After protests, some Chinese cities lift fireworks bans ahead of Lunar New Year

Authorities in some Chinese cities have lifted fireworks bans in the wake of nationwide protests and ahead of Lunar New Year on Jan. 22, while some authorities have doubled down on the ban, punishing local residents for setting off fireworks as an example, according to Chinese media reports.

Local governments in Dongying and Binzhou cities in the eastern province of Shandong have announced via their official websites that fireworks and firecrackers will be allowed to usher in the Year of the Rabbit.

And authorities in Beijing and the northeastern port city of Dalian will allow fireworks within limited hours until the first month of the lunar calendar, the government-backed news site The Paper reported.

But it added that many other places had made it clear that the original fireworks ban will remain in place.

“In the past few days, a lot of places have announced cases of [people punished for] illegally setting of fireworks as a warning,” it said, citing administrative penalties handed out by police in Wenzhou city in eastern Zhejiang province, Sihong city in the eastern province of Jiangsu and in Jinzhou city in the northwestern province of Liaoning.

It quoted county officials in the northern province of Hebei as saying that the ban would continue, and as scotching “fake news that setting off fireworks and firecrackers can disinfect the air and kill the COVID-19 virus.”

The online news service Red Star said that in the southwestern city of Ya’an alone, eight districts and counties all have different regulations on fireworks at Lunar New Year.

‘Erupted under the pressure’

New York-based political commentator Qin Peng said the mass defiance of the fireworks ban seen at New Year came after three years of zero-COVID, a grueling program of rolling lockdowns, mass surveillance and testing and forcible incarceration in quarantine camps.

“The Chinese people have so much pain and anger stored up from the past three years, that a lot of places have erupted under the pressure,” Qin said.

“The authorities know very well that they have provoked public anger, and that it’s not just among a minority group, but that it runs right through all of China’s cities and villages,” he said.
Qin suggested that the ruling Chinese Communist Party could even have a superstitious aversion to explosives designed to scare away evil spirits.

“They say of course that it’s for reasons of safety or cleanliness, but … but [firecrackers] have another meaning, which is exorcizing evil spirits, and the party knows itself to be evil,” he said.

That awareness appeared to be behind a directive from police chiefs in the northern city of Xi’an, who issued an urgent reminder to police forces following the Henan protests on Jan. 2.

“The desire to set off fireworks and firecrackers during the festive season is particularly strong among the general public … and they continue to appeal to the government via online platforms to allow the setting off of fireworks and firecrackers during the Lunar New Year,” the statement said.

It called on police officers to “enforce the law in a civilized and flexible manner, and not to get into direct conflict with the public, and not to trigger negative public opinions about the police.”

‘Cannot control mass incidents’

Veteran democracy activist Wang Juntao, now settled in the United States, said there is an uneasy stalemate between popular anger, Communist Party leadership and local governments.

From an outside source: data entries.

(* ===== verification/Channels.v ===== *)
(** * Channel helpers ([utils/channels.go]) and the job queue ([job-queue.go])

    Three goroutines that other code talks to through channels.  Each is a state machine: the
    record holds the fields of the Go struct and where the goroutine stands; a step is one
    rendezvous, or one branch that a [select] takes.  Steps of the goroutine and of its
    callers interleave in any order.

    [WaitGroupChan] is a wait group whose end can be waited for in a [select];
    [PeriodicTask] runs a function at every tick and at every request, one run at a time;
    [jobQueue] hands out jobs in batches. *)

From S2P Require Import Prelude Types Mempool.

(** [close(ch)], which panics when the channel is closed already. *)
Definition close_chan (closed : bool) : outcome bool := if closed then Panic else Ret true.

(** ** [WaitGroupChan] *)

(** The counter, the goroutine's local [done], whether the goroutine still runs, and which
    channels are closed; [wg_chCtxDone] is [None] for the nil channel. *)
Record WaitGroupChan := mkWg {
  wg_i : Z;
  wg_done : bool;
  wg_running : bool;
  wg_chWait : bool;
  wg_chStop : bool;
  wg_chCtxDone : option bool;
  wg_waitCalls : bool
}.

Definition NewWaitGroupChan (ctx : bool) : WaitGroupChan :=
  mkWg 0 false true false false (if ctx then Some false else None) false.

(** What a call of [Add], [Done], [Close] or [Wait] did. *)
Inductive wg_reply := Returns | Panics (msg : string).

Definition MsgFinished : string := "WaitGroupChan already finished. Do you need to add a bounding wg.Add(1) and wg.Done()?".
Definition MsgTooManyDone : string := "called Done() too many times".
Definition MsgAddAfterWait : string := "cannot call Add() after Wait()".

“This is a forced compromise between Xi Jinping and local governments, because Xi Jinping can control the elite, but he cannot control mass incidents at the edges of the political system,” Wang said.

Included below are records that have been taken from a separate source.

Lemma count_zero {A} (P : A → bool) (l : list A) : (∀ i x, l !! i = Some x → P x = false) → count P l = 0.
Proof.
  intros Hn. destruct (count P l) as [|n] eqn:Hc; [done|]. destruct (proj1 (count_pos P l)) as (i & x & Hi & Hx); [lia|]. by rewrite (Hn i x Hi) in Hx.
Qed.

(** ** Reachable states *)

Section Reachable.
(** The contexts form a forest: children are below their parents. *)
Context (rank : nat → nat).

(** Contexts are started once, before they are stopped or get a parent. *)
Definition orderly (s : state) (a : action) : Prop :=
  match a with
  | AStart c _ _ _ _ => x_started (ctx_at s c) = false
  | AStop c _ _ | AFault c => x_started (ctx_at s c) = true
  | AAddChild c d _ => x_started (ctx_at s d) = true ∧ rank d < rank c
  | Run _ | AGo _ => True
  end.

Inductive reachable : state → Prop :=
  | reach_start : reachable no_contexts
  | reach_step s a s' : reachable s → orderly s a → step s a = Ret s' → reachable s'.

(** *** What goroutines are doing *)

Definition p_critical (p : pc) : bool :=
  match p with PAbout | PDetach | PNotify _ _ | PStopChildren | PAwait _ | PCancel | PUnlock _ => true | _ => false end.
Definition p_stopping (p : pc) : bool :=
  match p with PAbout | PDetach | PNotify _ _ | PStopChildren | PAwait _ | PCancel => true | _ => false end.
Definition p_past (p : pc) : bool := match p with PUnlock _ | PWait _ | PRelease _ _ | PReturned _ => true | _ => false end.
Definition p_initiated (p : pc) : bool := match p with PUnlock i | PWait i | PRelease _ i | PReturned i => i | _ => false end.
Definition p_returned (p : pc) : bool := match p with PReturned _ => true | _ => false end.

Definition stops (P : pc → bool) (c : nat) (x : goroutine) : bool := match x with GStop d _ _ p => bool_decide (c = d) && P p | _ => false end.
Definition t_live (p : tpc) : bool := match p with TOver => false | _ => true end.
Definition live (c : nat) (x : goroutine) : bool := match x with GWatch d _ p | GTask d p => bool_decide (c = d) && t_live p | _ => false end.
Definition waits (w : nat) (x : goroutine) : bool :=
  match x with GStop _ _ (Release w') p => bool_decide (w = w') && negb (p_returned p) | _ => false end.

“If he won’t delegate more power to local governments, then they can’t stamp out [protests], and have to make concessions instead,” he said. “If he delegates any more power to local governments, they could use it to turn on Xi Jinping rather than the general public.”

“So all he can do is compromise, given the situation,” Wang said.

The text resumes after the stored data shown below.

Definition AllTxsForStateURI (t : T) (stateURI : bytes) (fromTxID : ID) : outcome (list Tx * option error) :=
  let fromTxID := if decide (fromTxID = EmptyID) then GenesisTxID else fromTxID in
  all_txs_loop (traversal_fuel t stateURI) t stateURI [fromTxID] ∅ [].

Fixpoint take_prefixed (prefix : bytes) (items : list (bytes * bytes)) : list bytes :=
  match items with
  | [] => []
  | (k, _) :: items => if has_prefix k prefix then drop (length prefix) k :: take_prefixed prefix items else []
  end.

Definition KnownStateURIs (t : T) : list bytes :=
  take_prefixed (str "stateuri:") (bi_rest (Seek (NewIterator t false) (str "stateuri:"))).

Definition MarkLeaf (t : T) (stateURI : bytes) (txID : ID) : outcome T := txn_set t (leafKey stateURI txID) [].
Definition UnmarkLeaf (t : T) (stateURI : bytes) (txID : ID) : outcome T := txn_delete t (leafKey stateURI txID).

Definition Leaves (t : T) (stateURI : bytes) : list ID :=
  IDFromBytes <$> take_prefixed (leafKey stateURI []) (bi_rest (Seek (NewIterator t false) (leafKey stateURI []))).
End Store.

(** ** Keys *)

Lemma app_suffix_inj {A} (a b x y : list A) : length x = length y → a ++ x = b ++ y → a = b ∧ x = y.
Proof. intros Hl. apply app_inj_2. done. Qed.

Lemma makeTxKey_inj u1 u2 id1 id2 : length id1 = length id2 → makeTxKey u1 id1 = makeTxKey u2 id2 → u1 = u2 ∧ id1 = id2.
Proof.
  intros Hl Heq. unfold makeTxKey in Heq. apply (inj (app (str "tx:"))) in Heq.
  apply app_suffix_inj in Heq as [-> Heq]; [|rewrite !length_app; lia]. by apply (inj (app (str ":"))) in Heq.
Qed.

Lemma makeTxKey_other u id k : makeTxKey u id ≠ str "stateuri:" ++ k ∧ ∀ u' id', makeTxKey u id ≠ leafKey u' id'.
Proof. done. Qed.

Lemma makeTxKey_nonempty u id : makeTxKey u id ≠ [].
Proof. done. Qed.

(** ** Scans *)

Section Scans.
Context {T : Type} `{HL : BadgerLaws T}.

Lemma take_prefixed_run P l l3 :
  Forall (λ kv, has_prefix kv.1 P = true) l → Forall (λ kv, has_prefix kv.1 P = false) l3 →
  take_prefixed P (l ++ l3) = (λ kv, drop (length P) kv.1) <$> l.
Proof.
  intros Hl Hl3. induction Hl as [|[k v] l Hk _ IH].
  - destruct Hl3 as [|[k v] l3 Hk _]; simpl; [done|]. simpl in Hk. by rewrite Hk.
  - simpl in *. by rewrite Hk, IH.
Qed.

(** What a scan for a prefix lists: the rests of the keys that have it. *)
Definition with_prefix (t : T) (P : bytes) : list bytes :=
  (λ kv, drop (length P) kv.1) <$> filter (λ kv, has_prefix kv.1 P = true) (txn_items t).

Lemma scan_prefix_list t P : take_prefixed P (bi_rest (Seek (NewIterator t false) P)) = with_prefix t P.
Proof.
  simpl. destruct (seek_prefix P (txn_items t) (law_sorted t)) as (l3 & -> & Hl3).
  apply take_prefixed_run; [|done]. apply Forall_forall. by intros kv [? _]%list_elem_of_filter.
Qed.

Qin said both the fireworks protests and the “white paper” movement of late November that was followed by an abrupt end to Xi’s zero-COVID policy in early December had shaken the Communist Party’s system of governance.

“The Communist Party wants to make [temporary] concessions, because they imagine it’s a way of releasing the pressure of public anger and resentment,” he said.

But he said the approach could backfire.

“Firstly, any concessions made by the Communist Party will encourage ordinary people, and help them realize that resistance is valuable and can force the government to compromise if it is successful,” he said.

“[They then believe that] they should keep up their resistance if there is a problem.”